** Opening INFORMATION GIVEN block **
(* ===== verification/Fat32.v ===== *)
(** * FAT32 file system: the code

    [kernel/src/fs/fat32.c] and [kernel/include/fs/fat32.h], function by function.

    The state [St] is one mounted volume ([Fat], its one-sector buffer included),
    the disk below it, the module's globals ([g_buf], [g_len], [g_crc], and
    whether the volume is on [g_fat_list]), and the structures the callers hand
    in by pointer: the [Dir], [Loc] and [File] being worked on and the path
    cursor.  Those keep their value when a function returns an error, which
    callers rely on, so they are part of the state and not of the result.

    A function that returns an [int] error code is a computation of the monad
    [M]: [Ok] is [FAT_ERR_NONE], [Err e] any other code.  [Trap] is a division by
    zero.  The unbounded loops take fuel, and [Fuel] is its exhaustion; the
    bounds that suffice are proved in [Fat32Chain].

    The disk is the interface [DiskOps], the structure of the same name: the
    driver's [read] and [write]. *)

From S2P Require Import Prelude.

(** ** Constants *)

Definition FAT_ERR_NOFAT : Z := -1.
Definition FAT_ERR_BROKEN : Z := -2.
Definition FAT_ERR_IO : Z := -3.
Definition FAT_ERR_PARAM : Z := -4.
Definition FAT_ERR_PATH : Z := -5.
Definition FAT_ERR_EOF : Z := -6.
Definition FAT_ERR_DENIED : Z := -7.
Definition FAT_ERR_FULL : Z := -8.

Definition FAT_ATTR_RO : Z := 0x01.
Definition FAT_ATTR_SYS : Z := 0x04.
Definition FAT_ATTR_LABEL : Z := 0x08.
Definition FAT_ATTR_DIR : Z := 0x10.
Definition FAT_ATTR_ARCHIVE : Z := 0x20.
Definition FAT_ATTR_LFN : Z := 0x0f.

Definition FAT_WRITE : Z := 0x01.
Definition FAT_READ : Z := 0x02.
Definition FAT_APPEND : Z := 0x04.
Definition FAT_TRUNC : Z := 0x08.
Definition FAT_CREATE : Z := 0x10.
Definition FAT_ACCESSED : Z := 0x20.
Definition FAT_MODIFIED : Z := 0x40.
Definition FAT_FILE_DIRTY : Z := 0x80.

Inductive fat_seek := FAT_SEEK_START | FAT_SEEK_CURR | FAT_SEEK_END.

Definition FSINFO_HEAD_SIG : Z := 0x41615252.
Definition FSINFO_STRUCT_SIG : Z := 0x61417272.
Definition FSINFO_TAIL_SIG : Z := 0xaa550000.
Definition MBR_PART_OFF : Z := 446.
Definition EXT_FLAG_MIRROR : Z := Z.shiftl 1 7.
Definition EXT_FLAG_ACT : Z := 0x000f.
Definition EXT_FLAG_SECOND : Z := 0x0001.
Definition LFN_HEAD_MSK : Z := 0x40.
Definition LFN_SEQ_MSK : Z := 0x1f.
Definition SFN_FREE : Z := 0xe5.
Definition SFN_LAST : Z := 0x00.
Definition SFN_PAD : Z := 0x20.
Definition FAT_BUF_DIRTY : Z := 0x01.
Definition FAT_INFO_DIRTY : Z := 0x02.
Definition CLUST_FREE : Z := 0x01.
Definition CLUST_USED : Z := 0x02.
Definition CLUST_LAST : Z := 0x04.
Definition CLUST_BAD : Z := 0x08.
** Closing INFORMATION GIVEN block **
** Opening INFORMATION GIVEN block **
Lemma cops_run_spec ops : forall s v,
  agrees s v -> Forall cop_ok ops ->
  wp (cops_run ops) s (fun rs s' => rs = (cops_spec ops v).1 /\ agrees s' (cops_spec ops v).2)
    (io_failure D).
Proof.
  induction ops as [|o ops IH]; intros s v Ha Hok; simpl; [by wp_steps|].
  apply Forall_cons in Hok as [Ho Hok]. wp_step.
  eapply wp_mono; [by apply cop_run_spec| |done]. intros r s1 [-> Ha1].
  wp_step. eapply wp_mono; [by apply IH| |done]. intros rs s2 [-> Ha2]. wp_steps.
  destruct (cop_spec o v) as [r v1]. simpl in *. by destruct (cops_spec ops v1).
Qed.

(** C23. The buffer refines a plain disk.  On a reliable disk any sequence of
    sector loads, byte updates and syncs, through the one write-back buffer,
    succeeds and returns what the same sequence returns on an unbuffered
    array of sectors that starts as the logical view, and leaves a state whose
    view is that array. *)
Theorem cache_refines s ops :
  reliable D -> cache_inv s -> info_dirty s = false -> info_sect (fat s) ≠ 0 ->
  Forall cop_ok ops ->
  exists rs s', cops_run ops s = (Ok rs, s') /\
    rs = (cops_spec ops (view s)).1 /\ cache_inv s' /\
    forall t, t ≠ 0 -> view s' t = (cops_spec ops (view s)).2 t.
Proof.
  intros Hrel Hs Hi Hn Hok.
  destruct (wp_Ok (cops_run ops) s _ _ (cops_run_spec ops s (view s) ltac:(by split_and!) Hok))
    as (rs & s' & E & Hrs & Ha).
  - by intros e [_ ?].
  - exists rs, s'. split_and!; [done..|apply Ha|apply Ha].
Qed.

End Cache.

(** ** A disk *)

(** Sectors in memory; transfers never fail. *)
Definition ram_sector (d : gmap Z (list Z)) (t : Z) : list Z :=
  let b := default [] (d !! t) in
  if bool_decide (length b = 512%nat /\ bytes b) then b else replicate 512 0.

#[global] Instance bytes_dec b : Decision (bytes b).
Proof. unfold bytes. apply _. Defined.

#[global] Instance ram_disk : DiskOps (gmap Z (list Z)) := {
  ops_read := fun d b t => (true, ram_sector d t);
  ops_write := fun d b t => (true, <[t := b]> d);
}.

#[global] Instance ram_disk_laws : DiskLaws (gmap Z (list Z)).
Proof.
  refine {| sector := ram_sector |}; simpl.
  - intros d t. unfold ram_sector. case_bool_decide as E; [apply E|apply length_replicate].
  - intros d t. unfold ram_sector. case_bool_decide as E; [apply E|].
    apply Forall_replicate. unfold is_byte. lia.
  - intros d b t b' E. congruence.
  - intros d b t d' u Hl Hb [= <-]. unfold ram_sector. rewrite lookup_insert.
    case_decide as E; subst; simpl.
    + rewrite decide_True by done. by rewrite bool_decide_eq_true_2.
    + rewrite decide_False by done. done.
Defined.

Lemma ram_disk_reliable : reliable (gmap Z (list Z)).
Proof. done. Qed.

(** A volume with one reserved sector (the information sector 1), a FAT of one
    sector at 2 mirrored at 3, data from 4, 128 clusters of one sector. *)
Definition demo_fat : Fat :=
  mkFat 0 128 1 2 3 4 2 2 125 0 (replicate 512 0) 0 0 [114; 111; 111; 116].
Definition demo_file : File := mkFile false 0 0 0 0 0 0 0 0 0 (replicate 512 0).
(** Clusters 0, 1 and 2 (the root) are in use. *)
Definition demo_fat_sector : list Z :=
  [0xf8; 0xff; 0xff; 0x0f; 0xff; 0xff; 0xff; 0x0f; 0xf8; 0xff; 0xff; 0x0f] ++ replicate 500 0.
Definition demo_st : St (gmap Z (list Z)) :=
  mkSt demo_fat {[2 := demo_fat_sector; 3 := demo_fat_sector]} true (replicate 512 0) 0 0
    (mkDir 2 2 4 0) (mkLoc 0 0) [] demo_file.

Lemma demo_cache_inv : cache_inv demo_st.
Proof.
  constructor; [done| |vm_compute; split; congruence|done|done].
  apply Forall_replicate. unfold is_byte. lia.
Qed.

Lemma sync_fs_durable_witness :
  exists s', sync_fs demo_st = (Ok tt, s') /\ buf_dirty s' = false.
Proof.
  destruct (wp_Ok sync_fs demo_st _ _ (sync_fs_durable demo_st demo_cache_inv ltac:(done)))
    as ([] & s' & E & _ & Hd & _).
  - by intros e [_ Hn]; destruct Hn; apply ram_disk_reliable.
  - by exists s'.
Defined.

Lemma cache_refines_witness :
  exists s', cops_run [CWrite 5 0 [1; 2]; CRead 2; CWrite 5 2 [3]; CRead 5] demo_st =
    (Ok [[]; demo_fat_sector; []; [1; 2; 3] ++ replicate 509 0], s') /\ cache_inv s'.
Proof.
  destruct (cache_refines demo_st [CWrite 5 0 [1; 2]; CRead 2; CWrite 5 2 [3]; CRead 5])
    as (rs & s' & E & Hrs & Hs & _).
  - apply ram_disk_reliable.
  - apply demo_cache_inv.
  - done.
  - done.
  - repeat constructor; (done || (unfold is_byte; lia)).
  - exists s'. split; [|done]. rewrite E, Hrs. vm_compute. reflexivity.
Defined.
** Closing INFORMATION GIVEN block **
• _TASK GOAL_
Among the entries above, find the line with "(* ===== verification/Fat32.v ===== *)" and the line with "the disk below"; give again exactly these two lines and all lines between them.

• _EXPECTED OUTPUT_
(* ===== verification/Fat32.v ===== *)
(** * FAT32 file system: the code

    [kernel/src/fs/fat32.c] and [kernel/include/fs/fat32.h], function by function.

    The state [St] is one mounted volume ([Fat], its one-sector buffer included),
    the disk below it, the module's globals ([g_buf], [g_len], [g_crc], and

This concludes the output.